In November 1964, Branson alleged in the Senate that two Australian Labor Party (ALP) ministers had considered making a separate peace with Japan during World War II. He later specified that H. V. Evatt and Eddie Ward were the ministers involved and that this information had been provided by an unnamed informant. Branson's remarks caused considerable controversy and he was publicly rebuked by both the ALP and by Prime Minister Robert Menzies. He withdrew his allegations a few days later and publicly apologised in the Senate, stating that his source had refused permission to be named.

After he left the Senate, Branson remained active in politics for several years.
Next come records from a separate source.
(* ===== verification/BgpAttrSession.v ===== *)
(** Attributes over an internal session: what bgp_packet_attribute writes for an IBGP
    peer, bgp_attr_parse of that peer reads back, field by field. *)

From stdpp Require Import strings sorting.
From S2P Require Import Prelude Prefix Text Stream StreamCalc Hash Aspath Community CommunityFacts CommunityIntern Decision BgpAttr BgpAttrFacts BgpAttrSafe BgpAttrRound.

(** * What is sent and what becomes of it *)

(** An attribute of the message and its effect on the receiver's structure. *)
Abbreviation step := (tlv * (attr → attr))%type.



Section Session.
Context (bc : bconf) (pr : bpeer) (from : option bpeer).











(** * Writing *)






















(** * Reading *)

Context (bc' : bconf) (pr' : bpeer).



















End Session.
In March 1976 he and Liberal minister Vic Garland were charged by the Commonwealth Police with offences against the Commonwealth Electoral Act 1918. They were alleged to have paid $500 to cover the electoral expenses of Michael Cavanough, an independent Senate candidate in the Australian Capital Territory (ACT), on the condition that he direct his preferences to the Liberal candidate John Knight. Garland and Branson denied that they had engaged in bribery, as they were of the belief that Cavanough had already agreed to give his preferences to Knight. The charges were dismissed at a committal hearing in the Magistrates Court of the Australian Capital Territory, with the chief magistrate stating that there was a prima facie case against the pair but that "a jury properly directed would not convict the defendants". The Canberra Times was critical of the decision to discharge the defendants without a trial, stating that it left doubt as to the legality of their conduct and deprived them of the vindication of an acquittal.

==Personal life==
In 1940, Branson married Isla Burlinson, with whom he had four sons. He divorced in 1973 and in the same year remarried to Hannelore Zimmermann, a German immigrant. In 1989 they retired to Wanneroo, Western Australia. He died on 27 January 1999, aged 81.